### [Recorded data]
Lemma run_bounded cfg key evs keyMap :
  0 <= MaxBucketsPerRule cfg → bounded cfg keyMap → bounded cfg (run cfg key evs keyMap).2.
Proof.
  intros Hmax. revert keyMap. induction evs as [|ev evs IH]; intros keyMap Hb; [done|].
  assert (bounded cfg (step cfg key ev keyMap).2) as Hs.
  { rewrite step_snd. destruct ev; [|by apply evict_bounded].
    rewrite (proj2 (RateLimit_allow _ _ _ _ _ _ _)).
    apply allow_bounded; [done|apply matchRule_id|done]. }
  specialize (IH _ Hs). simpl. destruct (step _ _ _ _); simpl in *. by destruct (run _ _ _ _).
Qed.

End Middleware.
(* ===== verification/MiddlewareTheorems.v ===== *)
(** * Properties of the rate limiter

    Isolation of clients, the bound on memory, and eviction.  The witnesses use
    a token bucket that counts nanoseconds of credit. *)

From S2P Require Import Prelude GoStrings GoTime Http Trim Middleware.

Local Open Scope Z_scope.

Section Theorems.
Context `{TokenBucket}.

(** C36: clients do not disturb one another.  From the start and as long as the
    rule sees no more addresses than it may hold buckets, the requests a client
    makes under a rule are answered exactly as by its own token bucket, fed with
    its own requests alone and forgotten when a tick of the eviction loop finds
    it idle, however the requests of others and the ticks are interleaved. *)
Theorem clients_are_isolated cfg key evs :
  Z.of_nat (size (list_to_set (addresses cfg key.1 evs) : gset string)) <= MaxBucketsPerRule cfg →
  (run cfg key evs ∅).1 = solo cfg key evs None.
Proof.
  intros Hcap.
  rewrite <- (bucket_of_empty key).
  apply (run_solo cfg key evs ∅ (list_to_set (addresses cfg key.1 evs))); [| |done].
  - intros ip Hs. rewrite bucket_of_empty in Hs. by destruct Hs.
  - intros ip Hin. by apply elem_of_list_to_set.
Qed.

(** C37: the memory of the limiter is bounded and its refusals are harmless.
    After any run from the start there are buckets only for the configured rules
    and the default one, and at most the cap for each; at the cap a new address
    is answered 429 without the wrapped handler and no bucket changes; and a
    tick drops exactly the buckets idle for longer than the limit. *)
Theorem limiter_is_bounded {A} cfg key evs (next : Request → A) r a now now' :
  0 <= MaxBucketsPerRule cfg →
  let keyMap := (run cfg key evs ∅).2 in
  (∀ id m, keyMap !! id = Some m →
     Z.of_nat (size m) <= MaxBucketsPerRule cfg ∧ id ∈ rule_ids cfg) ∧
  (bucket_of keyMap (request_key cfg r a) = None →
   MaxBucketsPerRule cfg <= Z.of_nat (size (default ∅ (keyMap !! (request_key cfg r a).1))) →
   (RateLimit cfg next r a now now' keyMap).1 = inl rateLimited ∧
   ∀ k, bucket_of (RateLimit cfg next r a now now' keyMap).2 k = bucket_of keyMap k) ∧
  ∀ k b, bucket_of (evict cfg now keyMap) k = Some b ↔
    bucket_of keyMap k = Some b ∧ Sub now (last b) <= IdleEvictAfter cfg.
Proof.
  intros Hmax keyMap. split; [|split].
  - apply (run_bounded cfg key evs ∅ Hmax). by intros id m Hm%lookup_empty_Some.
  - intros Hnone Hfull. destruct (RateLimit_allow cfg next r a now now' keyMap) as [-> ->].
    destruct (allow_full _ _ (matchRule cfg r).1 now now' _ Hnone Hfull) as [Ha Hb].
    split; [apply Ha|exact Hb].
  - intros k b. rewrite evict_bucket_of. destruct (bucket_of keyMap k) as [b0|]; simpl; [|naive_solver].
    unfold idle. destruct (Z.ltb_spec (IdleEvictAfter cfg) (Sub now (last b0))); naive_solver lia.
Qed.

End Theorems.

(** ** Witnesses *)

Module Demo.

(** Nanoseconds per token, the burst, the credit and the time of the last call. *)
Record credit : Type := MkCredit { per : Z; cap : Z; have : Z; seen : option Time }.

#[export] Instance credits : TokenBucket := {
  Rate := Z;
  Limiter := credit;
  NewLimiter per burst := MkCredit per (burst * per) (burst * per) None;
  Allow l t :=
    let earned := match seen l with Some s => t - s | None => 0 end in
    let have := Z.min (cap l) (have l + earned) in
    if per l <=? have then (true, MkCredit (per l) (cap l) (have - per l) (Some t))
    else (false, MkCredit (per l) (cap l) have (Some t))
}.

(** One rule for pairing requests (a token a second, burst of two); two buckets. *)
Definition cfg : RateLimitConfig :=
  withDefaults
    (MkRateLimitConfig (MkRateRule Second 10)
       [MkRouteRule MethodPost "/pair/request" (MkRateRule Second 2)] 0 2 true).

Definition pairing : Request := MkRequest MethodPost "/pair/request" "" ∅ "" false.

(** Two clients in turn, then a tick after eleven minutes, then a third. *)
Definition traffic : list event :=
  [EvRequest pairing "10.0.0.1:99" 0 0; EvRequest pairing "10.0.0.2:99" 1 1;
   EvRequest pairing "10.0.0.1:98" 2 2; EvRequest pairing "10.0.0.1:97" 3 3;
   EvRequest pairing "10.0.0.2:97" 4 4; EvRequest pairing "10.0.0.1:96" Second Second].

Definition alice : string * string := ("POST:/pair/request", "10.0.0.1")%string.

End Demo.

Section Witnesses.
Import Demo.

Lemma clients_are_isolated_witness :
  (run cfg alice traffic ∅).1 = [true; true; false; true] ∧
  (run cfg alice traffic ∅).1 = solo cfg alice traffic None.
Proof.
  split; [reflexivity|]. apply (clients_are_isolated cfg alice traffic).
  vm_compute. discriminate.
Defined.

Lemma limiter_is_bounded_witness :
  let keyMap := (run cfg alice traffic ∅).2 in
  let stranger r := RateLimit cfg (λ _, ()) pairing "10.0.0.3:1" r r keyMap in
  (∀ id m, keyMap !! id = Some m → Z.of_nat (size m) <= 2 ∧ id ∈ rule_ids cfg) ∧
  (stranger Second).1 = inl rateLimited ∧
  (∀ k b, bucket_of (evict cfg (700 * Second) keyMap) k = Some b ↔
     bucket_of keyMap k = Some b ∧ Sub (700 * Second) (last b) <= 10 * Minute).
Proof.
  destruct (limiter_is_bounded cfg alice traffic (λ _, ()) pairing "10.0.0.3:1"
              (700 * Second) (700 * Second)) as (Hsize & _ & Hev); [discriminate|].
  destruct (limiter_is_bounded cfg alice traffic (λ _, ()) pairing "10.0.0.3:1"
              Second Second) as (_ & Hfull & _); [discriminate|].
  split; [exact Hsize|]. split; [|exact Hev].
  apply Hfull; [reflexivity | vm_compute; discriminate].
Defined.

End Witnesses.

### [Brief]
From the first line to the last, copy every record exactly.

### [Answer space]
Lemma run_bounded cfg key evs keyMap :
  0 <= MaxBucketsPerRule cfg → bounded cfg keyMap → bounded cfg (run cfg key evs keyMap).2.
Proof.
  intros Hmax. revert keyMap. induction evs as [|ev evs IH]; intros keyMap Hb; [done|].
  assert (bounded cfg (step cfg key ev keyMap).2) as Hs.
  { rewrite step_snd. destruct ev; [|by apply evict_bounded].
    rewrite (proj2 (RateLimit_allow _ _ _ _ _ _ _)).
    apply allow_bounded; [done|apply matchRule_id|done]. }
  specialize (IH _ Hs). simpl. destruct (step _ _ _ _); simpl in *. by destruct (run _ _ _ _).
Qed.

End Middleware.
(* ===== verification/MiddlewareTheorems.v ===== *)
(** * Properties of the rate limiter

    Isolation of clients, the bound on memory, and eviction.  The witnesses use
    a token bucket that counts nanoseconds of credit. *)

From S2P Require Import Prelude GoStrings GoTime Http Trim Middleware.

Local Open Scope Z_scope.

Section Theorems.
Context `{TokenBucket}.

(** C36: clients do not disturb one another.  From the start and as long as the
    rule sees no more addresses than it may hold buckets, the requests a client
    makes under a rule are answered exactly as by its own token bucket, fed with
    its own requests alone and forgotten when a tick of the eviction loop finds
    it idle, however the requests of others and the ticks are interleaved. *)
Theorem clients_are_isolated cfg key evs :
  Z.of_nat (size (list_to_set (addresses cfg key.1 evs) : gset string)) <= MaxBucketsPerRule cfg →
  (run cfg key evs ∅).1 = solo cfg key evs None.
Proof.
  intros Hcap.
  rewrite <- (bucket_of_empty key).
  apply (run_solo cfg key evs ∅ (list_to_set (addresses cfg key.1 evs))); [| |done].
  - intros ip Hs. rewrite bucket_of_empty in Hs. by destruct Hs.
  - intros ip Hin. by apply elem_of_list_to_set.
Qed.

(** C37: the memory of the limiter is bounded and its refusals are harmless.
    After any run from the start there are buckets only for the configured rules
    and the default one, and at most the cap for each; at the cap a new address
    is answered 429 without the wrapped handler and no bucket changes; and a
    tick drops exactly the buckets idle for longer than the limit. *)
Theorem limiter_is_bounded {A} cfg key evs (next : Request → A) r a now now' :
  0 <= MaxBucketsPerRule cfg →
  let keyMap := (run cfg key evs ∅).2 in
  (∀ id m, keyMap !! id = Some m →
     Z.of_nat (size m) <= MaxBucketsPerRule cfg ∧ id ∈ rule_ids cfg) ∧
  (bucket_of keyMap (request_key cfg r a) = None →
   MaxBucketsPerRule cfg <= Z.of_nat (size (default ∅ (keyMap !! (request_key cfg r a).1))) →
   (RateLimit cfg next r a now now' keyMap).1 = inl rateLimited ∧
   ∀ k, bucket_of (RateLimit cfg next r a now now' keyMap).2 k = bucket_of keyMap k) ∧
  ∀ k b, bucket_of (evict cfg now keyMap) k = Some b ↔
    bucket_of keyMap k = Some b ∧ Sub now (last b) <= IdleEvictAfter cfg.
Proof.
  intros Hmax keyMap. split; [|split].
  - apply (run_bounded cfg key evs ∅ Hmax). by intros id m Hm%lookup_empty_Some.
  - intros Hnone Hfull. destruct (RateLimit_allow cfg next r a now now' keyMap) as [-> ->].
    destruct (allow_full _ _ (matchRule cfg r).1 now now' _ Hnone Hfull) as [Ha Hb].
    split; [apply Ha|exact Hb].
  - intros k b. rewrite evict_bucket_of. destruct (bucket_of keyMap k) as [b0|]; simpl; [|naive_solver].
    unfold idle. destruct (Z.ltb_spec (IdleEvictAfter cfg) (Sub now (last b0))); naive_solver lia.
Qed.

End Theorems.

(** ** Witnesses *)

Module Demo.

(** Nanoseconds per token, the burst, the credit and the time of the last call. *)
Record credit : Type := MkCredit { per : Z; cap : Z; have : Z; seen : option Time }.

#[export] Instance credits : TokenBucket := {
  Rate := Z;
  Limiter := credit;
  NewLimiter per burst := MkCredit per (burst * per) (burst * per) None;
  Allow l t :=
    let earned := match seen l with Some s => t - s | None => 0 end in
    let have := Z.min (cap l) (have l + earned) in
    if per l <=? have then (true, MkCredit (per l) (cap l) (have - per l) (Some t))
    else (false, MkCredit (per l) (cap l) have (Some t))
}.

(** One rule for pairing requests (a token a second, burst of two); two buckets. *)
Definition cfg : RateLimitConfig :=
  withDefaults
    (MkRateLimitConfig (MkRateRule Second 10)
       [MkRouteRule MethodPost "/pair/request" (MkRateRule Second 2)] 0 2 true).

Definition pairing : Request := MkRequest MethodPost "/pair/request" "" ∅ "" false.

(** Two clients in turn, then a tick after eleven minutes, then a third. *)
Definition traffic : list event :=
  [EvRequest pairing "10.0.0.1:99" 0 0; EvRequest pairing "10.0.0.2:99" 1 1;
   EvRequest pairing "10.0.0.1:98" 2 2; EvRequest pairing "10.0.0.1:97" 3 3;
   EvRequest pairing "10.0.0.2:97" 4 4; EvRequest pairing "10.0.0.1:96" Second Second].

Definition alice : string * string := ("POST:/pair/request", "10.0.0.1")%string.

End Demo.

Section Witnesses.
Import Demo.

Lemma clients_are_isolated_witness :
  (run cfg alice traffic ∅).1 = [true; true; false; true] ∧
  (run cfg alice traffic ∅).1 = solo cfg alice traffic None.
Proof.
  split; [reflexivity|]. apply (clients_are_isolated cfg alice traffic).
  vm_compute. discriminate.
Defined.

Lemma limiter_is_bounded_witness :
  let keyMap := (run cfg alice traffic ∅).2 in
  let stranger r := RateLimit cfg (λ _, ()) pairing "10.0.0.3:1" r r keyMap in
  (∀ id m, keyMap !! id = Some m → Z.of_nat (size m) <= 2 ∧ id ∈ rule_ids cfg) ∧
  (stranger Second).1 = inl rateLimited ∧
  (∀ k b, bucket_of (evict cfg (700 * Second) keyMap) k = Some b ↔
     bucket_of keyMap k = Some b ∧ Sub (700 * Second) (last b) <= 10 * Minute).
Proof.
  destruct (limiter_is_bounded cfg alice traffic (λ _, ()) pairing "10.0.0.3:1"
              (700 * Second) (700 * Second)) as (Hsize & _ & Hev); [discriminate|].
  destruct (limiter_is_bounded cfg alice traffic (λ _, ()) pairing "10.0.0.3:1"
              Second Second) as (_ & Hfull & _); [discriminate|].
  split; [exact Hsize|]. split; [|exact Hev].
  apply Hfull; [reflexivity | vm_compute; discriminate].
Defined.

End Witnesses.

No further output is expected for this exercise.